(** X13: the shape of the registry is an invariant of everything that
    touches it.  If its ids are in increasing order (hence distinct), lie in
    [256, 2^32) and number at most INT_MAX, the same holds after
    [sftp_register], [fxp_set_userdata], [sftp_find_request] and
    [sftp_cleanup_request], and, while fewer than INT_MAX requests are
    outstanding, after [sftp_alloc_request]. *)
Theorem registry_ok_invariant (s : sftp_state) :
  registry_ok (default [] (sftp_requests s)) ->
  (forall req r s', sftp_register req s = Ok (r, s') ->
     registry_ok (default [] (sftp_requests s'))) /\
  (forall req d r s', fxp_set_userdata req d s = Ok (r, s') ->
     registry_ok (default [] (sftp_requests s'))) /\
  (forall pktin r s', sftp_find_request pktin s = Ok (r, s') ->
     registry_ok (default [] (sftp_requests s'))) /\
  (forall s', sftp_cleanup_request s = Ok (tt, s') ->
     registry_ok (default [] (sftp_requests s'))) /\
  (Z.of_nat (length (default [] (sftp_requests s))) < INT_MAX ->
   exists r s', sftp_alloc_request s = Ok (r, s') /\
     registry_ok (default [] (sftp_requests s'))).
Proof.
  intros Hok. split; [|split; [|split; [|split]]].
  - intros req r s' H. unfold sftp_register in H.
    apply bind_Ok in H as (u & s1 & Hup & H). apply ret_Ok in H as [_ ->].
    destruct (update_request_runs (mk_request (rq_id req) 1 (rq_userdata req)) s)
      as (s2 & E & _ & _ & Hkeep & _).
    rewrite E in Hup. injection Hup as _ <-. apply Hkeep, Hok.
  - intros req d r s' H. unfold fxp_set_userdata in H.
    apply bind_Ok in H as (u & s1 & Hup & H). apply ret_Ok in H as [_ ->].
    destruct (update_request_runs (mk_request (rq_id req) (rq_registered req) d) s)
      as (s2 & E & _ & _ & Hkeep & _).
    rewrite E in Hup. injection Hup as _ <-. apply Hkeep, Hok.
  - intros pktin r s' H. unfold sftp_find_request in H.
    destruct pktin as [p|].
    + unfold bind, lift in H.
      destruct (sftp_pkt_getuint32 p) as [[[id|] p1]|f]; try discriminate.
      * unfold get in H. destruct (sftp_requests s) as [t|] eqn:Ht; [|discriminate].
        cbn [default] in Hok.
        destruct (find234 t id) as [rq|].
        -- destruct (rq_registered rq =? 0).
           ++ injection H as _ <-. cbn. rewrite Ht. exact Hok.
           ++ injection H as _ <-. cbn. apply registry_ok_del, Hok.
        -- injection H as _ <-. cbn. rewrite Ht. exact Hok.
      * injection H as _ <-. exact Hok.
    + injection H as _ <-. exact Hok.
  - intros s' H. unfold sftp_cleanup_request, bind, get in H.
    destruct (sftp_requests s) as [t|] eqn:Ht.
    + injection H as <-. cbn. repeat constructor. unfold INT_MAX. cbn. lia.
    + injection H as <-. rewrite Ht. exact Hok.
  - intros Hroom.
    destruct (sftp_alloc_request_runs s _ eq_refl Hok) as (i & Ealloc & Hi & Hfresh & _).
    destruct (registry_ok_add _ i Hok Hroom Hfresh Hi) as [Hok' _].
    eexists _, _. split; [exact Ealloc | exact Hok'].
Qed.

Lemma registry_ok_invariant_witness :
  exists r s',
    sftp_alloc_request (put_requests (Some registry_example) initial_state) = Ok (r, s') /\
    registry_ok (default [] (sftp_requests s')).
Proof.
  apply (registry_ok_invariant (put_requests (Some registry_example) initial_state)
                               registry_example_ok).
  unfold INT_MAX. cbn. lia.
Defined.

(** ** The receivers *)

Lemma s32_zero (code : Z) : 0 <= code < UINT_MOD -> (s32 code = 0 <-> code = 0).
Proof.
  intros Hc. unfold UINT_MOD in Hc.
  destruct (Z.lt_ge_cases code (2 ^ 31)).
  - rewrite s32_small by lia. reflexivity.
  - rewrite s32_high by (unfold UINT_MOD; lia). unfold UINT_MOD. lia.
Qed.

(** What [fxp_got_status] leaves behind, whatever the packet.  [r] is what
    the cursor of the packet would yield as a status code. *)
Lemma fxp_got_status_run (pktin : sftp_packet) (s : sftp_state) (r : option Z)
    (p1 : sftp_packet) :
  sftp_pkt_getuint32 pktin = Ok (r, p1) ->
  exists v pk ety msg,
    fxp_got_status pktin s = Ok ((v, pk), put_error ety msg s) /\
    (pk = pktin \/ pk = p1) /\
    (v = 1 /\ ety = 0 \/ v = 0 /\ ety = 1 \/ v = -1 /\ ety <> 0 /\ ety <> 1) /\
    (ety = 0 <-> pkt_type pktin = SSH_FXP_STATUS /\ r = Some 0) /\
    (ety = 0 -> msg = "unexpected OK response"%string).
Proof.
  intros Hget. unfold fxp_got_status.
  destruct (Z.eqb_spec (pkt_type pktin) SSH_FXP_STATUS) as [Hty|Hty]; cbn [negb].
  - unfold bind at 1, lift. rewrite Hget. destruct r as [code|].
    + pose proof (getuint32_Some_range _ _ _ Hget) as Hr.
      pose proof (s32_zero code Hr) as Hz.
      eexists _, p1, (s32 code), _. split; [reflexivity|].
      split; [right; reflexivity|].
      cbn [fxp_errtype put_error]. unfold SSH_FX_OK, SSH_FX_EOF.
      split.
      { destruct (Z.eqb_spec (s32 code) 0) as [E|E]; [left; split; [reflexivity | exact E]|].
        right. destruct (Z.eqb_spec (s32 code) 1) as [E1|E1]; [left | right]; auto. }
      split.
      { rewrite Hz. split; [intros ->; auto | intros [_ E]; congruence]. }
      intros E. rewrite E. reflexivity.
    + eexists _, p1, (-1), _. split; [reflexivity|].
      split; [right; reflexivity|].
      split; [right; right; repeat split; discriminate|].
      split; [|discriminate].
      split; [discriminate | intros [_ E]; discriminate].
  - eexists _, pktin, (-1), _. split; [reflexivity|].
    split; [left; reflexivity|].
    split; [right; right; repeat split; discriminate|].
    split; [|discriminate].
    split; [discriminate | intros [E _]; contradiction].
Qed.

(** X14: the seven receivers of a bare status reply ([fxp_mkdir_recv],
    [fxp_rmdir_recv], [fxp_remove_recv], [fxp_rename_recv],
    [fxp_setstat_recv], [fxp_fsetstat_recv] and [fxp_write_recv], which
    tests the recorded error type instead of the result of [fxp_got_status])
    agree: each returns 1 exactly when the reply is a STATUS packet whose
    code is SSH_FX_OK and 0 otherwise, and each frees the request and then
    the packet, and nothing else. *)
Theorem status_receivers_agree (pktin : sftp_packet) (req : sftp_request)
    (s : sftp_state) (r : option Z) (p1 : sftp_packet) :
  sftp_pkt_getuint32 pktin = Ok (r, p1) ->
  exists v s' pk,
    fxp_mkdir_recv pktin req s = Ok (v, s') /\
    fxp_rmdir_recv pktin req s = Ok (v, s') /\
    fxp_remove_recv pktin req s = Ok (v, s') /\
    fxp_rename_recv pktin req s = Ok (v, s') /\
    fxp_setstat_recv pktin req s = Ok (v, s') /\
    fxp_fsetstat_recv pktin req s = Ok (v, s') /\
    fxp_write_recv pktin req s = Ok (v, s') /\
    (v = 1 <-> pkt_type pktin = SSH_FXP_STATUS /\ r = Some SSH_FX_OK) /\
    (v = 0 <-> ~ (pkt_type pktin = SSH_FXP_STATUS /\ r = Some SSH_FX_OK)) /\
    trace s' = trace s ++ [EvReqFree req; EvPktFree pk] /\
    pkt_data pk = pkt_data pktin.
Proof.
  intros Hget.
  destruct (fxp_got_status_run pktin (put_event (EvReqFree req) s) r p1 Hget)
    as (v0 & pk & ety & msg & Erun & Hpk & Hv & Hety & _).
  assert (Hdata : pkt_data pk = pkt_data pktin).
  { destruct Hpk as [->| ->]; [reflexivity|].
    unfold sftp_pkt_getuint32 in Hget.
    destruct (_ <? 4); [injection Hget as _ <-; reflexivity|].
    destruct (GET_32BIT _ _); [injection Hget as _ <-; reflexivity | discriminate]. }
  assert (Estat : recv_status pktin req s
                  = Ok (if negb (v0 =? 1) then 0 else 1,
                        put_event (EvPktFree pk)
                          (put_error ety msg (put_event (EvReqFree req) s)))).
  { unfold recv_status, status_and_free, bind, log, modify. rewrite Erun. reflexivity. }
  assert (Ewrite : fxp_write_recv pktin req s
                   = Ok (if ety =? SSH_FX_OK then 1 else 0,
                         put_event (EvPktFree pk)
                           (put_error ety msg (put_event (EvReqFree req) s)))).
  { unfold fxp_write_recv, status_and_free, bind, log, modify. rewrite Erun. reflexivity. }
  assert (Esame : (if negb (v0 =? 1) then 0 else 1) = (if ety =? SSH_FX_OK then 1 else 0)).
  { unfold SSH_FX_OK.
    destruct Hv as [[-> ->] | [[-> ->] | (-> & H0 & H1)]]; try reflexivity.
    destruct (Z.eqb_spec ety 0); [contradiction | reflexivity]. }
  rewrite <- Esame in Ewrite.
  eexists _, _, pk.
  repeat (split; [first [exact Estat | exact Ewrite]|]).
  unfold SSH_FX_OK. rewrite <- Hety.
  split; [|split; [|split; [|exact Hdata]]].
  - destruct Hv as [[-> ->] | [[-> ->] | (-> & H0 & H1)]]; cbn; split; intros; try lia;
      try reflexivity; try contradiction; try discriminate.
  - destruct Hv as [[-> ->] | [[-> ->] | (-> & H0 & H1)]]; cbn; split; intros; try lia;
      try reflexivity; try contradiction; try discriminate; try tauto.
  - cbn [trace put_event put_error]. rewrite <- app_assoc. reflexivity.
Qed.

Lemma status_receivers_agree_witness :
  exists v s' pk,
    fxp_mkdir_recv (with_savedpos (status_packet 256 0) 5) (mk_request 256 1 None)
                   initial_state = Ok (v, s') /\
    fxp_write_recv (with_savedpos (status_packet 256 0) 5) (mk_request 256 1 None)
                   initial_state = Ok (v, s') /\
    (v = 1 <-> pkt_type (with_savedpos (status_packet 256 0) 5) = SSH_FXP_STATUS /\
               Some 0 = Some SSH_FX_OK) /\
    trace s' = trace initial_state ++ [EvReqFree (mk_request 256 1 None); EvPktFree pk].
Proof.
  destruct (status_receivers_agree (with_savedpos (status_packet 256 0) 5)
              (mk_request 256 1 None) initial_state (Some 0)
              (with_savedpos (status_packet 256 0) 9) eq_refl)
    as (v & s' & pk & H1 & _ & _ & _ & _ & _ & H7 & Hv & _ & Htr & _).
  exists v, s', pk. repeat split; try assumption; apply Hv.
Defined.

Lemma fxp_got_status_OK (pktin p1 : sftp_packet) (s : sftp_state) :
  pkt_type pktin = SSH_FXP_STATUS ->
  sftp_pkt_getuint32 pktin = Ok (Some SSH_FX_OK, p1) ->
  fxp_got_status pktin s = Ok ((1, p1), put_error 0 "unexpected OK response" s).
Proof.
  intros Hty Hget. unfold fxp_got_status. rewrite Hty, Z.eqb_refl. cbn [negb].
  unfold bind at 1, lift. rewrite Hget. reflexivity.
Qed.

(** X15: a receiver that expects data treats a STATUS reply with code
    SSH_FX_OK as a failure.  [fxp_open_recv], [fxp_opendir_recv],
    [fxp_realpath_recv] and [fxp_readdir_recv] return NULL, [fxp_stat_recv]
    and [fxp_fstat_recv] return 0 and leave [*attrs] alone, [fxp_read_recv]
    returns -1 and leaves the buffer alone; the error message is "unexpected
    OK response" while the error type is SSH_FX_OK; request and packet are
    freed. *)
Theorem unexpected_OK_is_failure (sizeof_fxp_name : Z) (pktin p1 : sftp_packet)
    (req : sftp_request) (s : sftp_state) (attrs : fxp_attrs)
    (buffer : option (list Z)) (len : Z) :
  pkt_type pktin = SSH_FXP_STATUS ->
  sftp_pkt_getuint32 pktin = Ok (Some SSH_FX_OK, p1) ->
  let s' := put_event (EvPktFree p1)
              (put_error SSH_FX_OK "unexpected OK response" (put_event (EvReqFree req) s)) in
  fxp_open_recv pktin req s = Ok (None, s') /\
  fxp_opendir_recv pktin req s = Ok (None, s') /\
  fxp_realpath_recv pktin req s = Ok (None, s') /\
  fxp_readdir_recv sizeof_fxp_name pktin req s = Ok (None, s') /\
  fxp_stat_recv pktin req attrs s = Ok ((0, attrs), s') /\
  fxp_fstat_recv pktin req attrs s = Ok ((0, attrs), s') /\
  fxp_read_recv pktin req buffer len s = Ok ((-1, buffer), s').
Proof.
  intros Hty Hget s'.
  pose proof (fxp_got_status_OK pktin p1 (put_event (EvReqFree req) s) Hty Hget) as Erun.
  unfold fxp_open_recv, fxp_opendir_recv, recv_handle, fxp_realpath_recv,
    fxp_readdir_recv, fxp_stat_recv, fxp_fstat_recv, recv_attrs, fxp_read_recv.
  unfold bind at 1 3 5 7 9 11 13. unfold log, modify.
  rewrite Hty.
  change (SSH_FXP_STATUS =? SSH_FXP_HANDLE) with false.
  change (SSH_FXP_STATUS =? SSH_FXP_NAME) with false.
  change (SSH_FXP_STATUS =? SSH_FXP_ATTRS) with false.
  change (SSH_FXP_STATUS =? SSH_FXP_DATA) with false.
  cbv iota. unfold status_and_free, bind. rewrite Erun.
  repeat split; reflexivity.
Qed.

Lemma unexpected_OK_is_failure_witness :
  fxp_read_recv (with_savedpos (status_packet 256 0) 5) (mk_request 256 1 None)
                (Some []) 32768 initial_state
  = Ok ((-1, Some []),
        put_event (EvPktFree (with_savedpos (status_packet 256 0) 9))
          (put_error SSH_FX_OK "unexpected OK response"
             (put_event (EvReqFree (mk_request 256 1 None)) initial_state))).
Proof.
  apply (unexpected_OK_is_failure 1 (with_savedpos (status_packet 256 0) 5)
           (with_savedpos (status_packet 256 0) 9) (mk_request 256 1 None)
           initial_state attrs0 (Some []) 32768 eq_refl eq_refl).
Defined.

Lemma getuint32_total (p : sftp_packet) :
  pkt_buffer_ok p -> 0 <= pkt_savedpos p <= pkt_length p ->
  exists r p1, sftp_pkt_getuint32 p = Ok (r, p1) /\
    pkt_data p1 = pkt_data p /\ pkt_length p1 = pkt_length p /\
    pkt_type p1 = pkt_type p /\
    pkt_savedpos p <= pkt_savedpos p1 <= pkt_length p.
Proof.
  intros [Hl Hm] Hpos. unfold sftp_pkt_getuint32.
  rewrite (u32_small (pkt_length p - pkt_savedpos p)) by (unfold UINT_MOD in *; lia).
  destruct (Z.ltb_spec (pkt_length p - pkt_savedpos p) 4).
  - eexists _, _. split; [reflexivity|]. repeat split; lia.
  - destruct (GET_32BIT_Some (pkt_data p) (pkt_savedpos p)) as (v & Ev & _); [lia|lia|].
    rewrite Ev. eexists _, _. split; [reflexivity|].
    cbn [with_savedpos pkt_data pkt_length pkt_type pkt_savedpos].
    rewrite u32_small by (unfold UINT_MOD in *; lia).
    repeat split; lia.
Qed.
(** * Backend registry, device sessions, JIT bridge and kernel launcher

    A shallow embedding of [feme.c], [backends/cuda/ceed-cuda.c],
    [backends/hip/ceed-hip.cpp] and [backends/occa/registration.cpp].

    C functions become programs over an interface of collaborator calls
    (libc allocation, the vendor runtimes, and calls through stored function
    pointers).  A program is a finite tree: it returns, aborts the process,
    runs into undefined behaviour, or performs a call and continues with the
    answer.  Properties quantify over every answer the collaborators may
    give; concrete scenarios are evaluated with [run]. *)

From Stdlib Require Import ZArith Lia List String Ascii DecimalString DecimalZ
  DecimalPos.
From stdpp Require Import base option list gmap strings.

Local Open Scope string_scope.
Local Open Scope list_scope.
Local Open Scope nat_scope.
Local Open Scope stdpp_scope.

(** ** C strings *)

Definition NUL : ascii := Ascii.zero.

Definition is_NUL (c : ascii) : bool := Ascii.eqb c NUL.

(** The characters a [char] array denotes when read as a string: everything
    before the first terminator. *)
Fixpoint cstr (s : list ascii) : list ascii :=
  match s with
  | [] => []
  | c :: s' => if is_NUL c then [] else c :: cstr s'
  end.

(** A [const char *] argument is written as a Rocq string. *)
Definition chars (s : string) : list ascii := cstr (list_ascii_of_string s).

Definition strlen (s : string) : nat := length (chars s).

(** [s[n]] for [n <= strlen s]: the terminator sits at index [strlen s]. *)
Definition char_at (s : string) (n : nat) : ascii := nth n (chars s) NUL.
○ ○ ○
Exercise objective: Tally every line above that has the word "strlen", and report the total with no other words.

Answer to this problem: 2